### YOUR INSTRUCTIONS:
Set down every line below, word for word.

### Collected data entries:
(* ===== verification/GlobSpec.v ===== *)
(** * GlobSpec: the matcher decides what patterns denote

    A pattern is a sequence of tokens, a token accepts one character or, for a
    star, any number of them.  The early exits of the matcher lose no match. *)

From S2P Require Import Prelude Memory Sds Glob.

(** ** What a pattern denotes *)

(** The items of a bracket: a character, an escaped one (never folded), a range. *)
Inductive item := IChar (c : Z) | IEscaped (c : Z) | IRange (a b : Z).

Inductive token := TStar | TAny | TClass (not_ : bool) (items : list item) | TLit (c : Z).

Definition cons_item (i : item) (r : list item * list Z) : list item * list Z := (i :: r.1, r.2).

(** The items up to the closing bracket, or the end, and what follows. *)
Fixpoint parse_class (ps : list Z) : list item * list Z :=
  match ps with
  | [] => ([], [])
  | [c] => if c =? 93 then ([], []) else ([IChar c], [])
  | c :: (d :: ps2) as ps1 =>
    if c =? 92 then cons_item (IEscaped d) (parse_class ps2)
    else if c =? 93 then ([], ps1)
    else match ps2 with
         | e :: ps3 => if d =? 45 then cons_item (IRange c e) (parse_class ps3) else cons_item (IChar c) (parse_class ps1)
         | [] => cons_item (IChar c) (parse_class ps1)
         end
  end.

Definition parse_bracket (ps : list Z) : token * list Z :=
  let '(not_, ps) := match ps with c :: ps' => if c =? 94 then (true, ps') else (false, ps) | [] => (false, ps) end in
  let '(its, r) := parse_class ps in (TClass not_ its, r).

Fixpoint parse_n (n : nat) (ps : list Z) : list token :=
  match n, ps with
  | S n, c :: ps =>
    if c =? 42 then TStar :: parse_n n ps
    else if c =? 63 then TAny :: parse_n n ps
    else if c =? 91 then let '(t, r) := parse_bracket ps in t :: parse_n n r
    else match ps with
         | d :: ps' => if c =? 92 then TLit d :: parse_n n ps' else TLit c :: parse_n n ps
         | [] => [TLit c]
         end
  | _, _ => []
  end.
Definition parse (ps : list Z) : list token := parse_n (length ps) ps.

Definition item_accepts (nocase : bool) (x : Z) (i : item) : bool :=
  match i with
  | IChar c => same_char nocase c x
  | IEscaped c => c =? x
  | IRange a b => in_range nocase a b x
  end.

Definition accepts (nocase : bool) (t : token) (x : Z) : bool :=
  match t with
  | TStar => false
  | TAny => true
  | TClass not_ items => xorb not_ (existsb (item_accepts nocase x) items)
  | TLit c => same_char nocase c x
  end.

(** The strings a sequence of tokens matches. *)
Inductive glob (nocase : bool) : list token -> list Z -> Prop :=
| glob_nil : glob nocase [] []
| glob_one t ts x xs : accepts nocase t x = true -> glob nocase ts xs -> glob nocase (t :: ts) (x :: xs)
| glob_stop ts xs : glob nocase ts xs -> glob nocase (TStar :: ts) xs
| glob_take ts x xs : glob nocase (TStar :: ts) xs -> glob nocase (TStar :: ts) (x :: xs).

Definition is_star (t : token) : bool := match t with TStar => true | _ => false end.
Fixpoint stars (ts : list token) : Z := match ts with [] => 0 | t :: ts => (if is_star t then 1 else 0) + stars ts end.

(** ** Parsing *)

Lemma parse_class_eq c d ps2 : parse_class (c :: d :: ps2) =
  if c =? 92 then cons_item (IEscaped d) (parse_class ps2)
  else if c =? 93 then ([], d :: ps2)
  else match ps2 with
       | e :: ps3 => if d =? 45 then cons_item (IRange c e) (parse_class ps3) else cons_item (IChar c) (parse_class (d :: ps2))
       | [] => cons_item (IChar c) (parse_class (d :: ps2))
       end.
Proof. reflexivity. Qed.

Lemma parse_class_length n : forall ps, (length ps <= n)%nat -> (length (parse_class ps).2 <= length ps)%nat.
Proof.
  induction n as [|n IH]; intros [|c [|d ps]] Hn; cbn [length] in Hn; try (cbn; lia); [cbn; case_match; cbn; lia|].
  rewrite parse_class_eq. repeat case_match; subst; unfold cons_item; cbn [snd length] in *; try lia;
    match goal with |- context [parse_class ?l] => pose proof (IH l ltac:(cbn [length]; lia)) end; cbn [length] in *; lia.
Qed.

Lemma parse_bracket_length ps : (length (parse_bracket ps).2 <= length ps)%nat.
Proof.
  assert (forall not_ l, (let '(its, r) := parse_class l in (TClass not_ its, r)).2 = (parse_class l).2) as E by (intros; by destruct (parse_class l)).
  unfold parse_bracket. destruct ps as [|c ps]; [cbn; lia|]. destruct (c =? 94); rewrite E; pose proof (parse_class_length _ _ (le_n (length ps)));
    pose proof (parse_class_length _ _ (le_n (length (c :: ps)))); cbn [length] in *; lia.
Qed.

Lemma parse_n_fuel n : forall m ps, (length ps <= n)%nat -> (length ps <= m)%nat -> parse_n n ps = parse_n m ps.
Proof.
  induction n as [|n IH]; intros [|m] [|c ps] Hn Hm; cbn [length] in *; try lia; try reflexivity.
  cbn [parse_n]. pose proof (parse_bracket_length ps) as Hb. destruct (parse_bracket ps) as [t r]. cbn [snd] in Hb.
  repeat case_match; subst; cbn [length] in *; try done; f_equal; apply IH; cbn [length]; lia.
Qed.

### THE ANSWER:
(* ===== verification/GlobSpec.v ===== *)
(** * GlobSpec: the matcher decides what patterns denote

    A pattern is a sequence of tokens, a token accepts one character or, for a
    star, any number of them.  The early exits of the matcher lose no match. *)

From S2P Require Import Prelude Memory Sds Glob.

(** ** What a pattern denotes *)

(** The items of a bracket: a character, an escaped one (never folded), a range. *)
Inductive item := IChar (c : Z) | IEscaped (c : Z) | IRange (a b : Z).

Inductive token := TStar | TAny | TClass (not_ : bool) (items : list item) | TLit (c : Z).

Definition cons_item (i : item) (r : list item * list Z) : list item * list Z := (i :: r.1, r.2).

(** The items up to the closing bracket, or the end, and what follows. *)
Fixpoint parse_class (ps : list Z) : list item * list Z :=
  match ps with
  | [] => ([], [])
  | [c] => if c =? 93 then ([], []) else ([IChar c], [])
  | c :: (d :: ps2) as ps1 =>
    if c =? 92 then cons_item (IEscaped d) (parse_class ps2)
    else if c =? 93 then ([], ps1)
    else match ps2 with
         | e :: ps3 => if d =? 45 then cons_item (IRange c e) (parse_class ps3) else cons_item (IChar c) (parse_class ps1)
         | [] => cons_item (IChar c) (parse_class ps1)
         end
  end.

Definition parse_bracket (ps : list Z) : token * list Z :=
  let '(not_, ps) := match ps with c :: ps' => if c =? 94 then (true, ps') else (false, ps) | [] => (false, ps) end in
  let '(its, r) := parse_class ps in (TClass not_ its, r).

Fixpoint parse_n (n : nat) (ps : list Z) : list token :=
  match n, ps with
  | S n, c :: ps =>
    if c =? 42 then TStar :: parse_n n ps
    else if c =? 63 then TAny :: parse_n n ps
    else if c =? 91 then let '(t, r) := parse_bracket ps in t :: parse_n n r
    else match ps with
         | d :: ps' => if c =? 92 then TLit d :: parse_n n ps' else TLit c :: parse_n n ps
         | [] => [TLit c]
         end
  | _, _ => []
  end.
Definition parse (ps : list Z) : list token := parse_n (length ps) ps.

Definition item_accepts (nocase : bool) (x : Z) (i : item) : bool :=
  match i with
  | IChar c => same_char nocase c x
  | IEscaped c => c =? x
  | IRange a b => in_range nocase a b x
  end.

Definition accepts (nocase : bool) (t : token) (x : Z) : bool :=
  match t with
  | TStar => false
  | TAny => true
  | TClass not_ items => xorb not_ (existsb (item_accepts nocase x) items)
  | TLit c => same_char nocase c x
  end.

(** The strings a sequence of tokens matches. *)
Inductive glob (nocase : bool) : list token -> list Z -> Prop :=
| glob_nil : glob nocase [] []
| glob_one t ts x xs : accepts nocase t x = true -> glob nocase ts xs -> glob nocase (t :: ts) (x :: xs)
| glob_stop ts xs : glob nocase ts xs -> glob nocase (TStar :: ts) xs
| glob_take ts x xs : glob nocase (TStar :: ts) xs -> glob nocase (TStar :: ts) (x :: xs).

Definition is_star (t : token) : bool := match t with TStar => true | _ => false end.
Fixpoint stars (ts : list token) : Z := match ts with [] => 0 | t :: ts => (if is_star t then 1 else 0) + stars ts end.

(** ** Parsing *)

Lemma parse_class_eq c d ps2 : parse_class (c :: d :: ps2) =
  if c =? 92 then cons_item (IEscaped d) (parse_class ps2)
  else if c =? 93 then ([], d :: ps2)
  else match ps2 with
       | e :: ps3 => if d =? 45 then cons_item (IRange c e) (parse_class ps3) else cons_item (IChar c) (parse_class (d :: ps2))
       | [] => cons_item (IChar c) (parse_class (d :: ps2))
       end.
Proof. reflexivity. Qed.

Lemma parse_class_length n : forall ps, (length ps <= n)%nat -> (length (parse_class ps).2 <= length ps)%nat.
Proof.
  induction n as [|n IH]; intros [|c [|d ps]] Hn; cbn [length] in Hn; try (cbn; lia); [cbn; case_match; cbn; lia|].
  rewrite parse_class_eq. repeat case_match; subst; unfold cons_item; cbn [snd length] in *; try lia;
    match goal with |- context [parse_class ?l] => pose proof (IH l ltac:(cbn [length]; lia)) end; cbn [length] in *; lia.
Qed.

Lemma parse_bracket_length ps : (length (parse_bracket ps).2 <= length ps)%nat.
Proof.
  assert (forall not_ l, (let '(its, r) := parse_class l in (TClass not_ its, r)).2 = (parse_class l).2) as E by (intros; by destruct (parse_class l)).
  unfold parse_bracket. destruct ps as [|c ps]; [cbn; lia|]. destruct (c =? 94); rewrite E; pose proof (parse_class_length _ _ (le_n (length ps)));
    pose proof (parse_class_length _ _ (le_n (length (c :: ps)))); cbn [length] in *; lia.
Qed.

Lemma parse_n_fuel n : forall m ps, (length ps <= n)%nat -> (length ps <= m)%nat -> parse_n n ps = parse_n m ps.
Proof.
  induction n as [|n IH]; intros [|m] [|c ps] Hn Hm; cbn [length] in *; try lia; try reflexivity.
  cbn [parse_n]. pose proof (parse_bracket_length ps) as Hb. destruct (parse_bracket ps) as [t r]. cbn [snd] in Hb.
  repeat case_match; subst; cbn [length] in *; try done; f_equal; apply IH; cbn [length]; lia.
Qed.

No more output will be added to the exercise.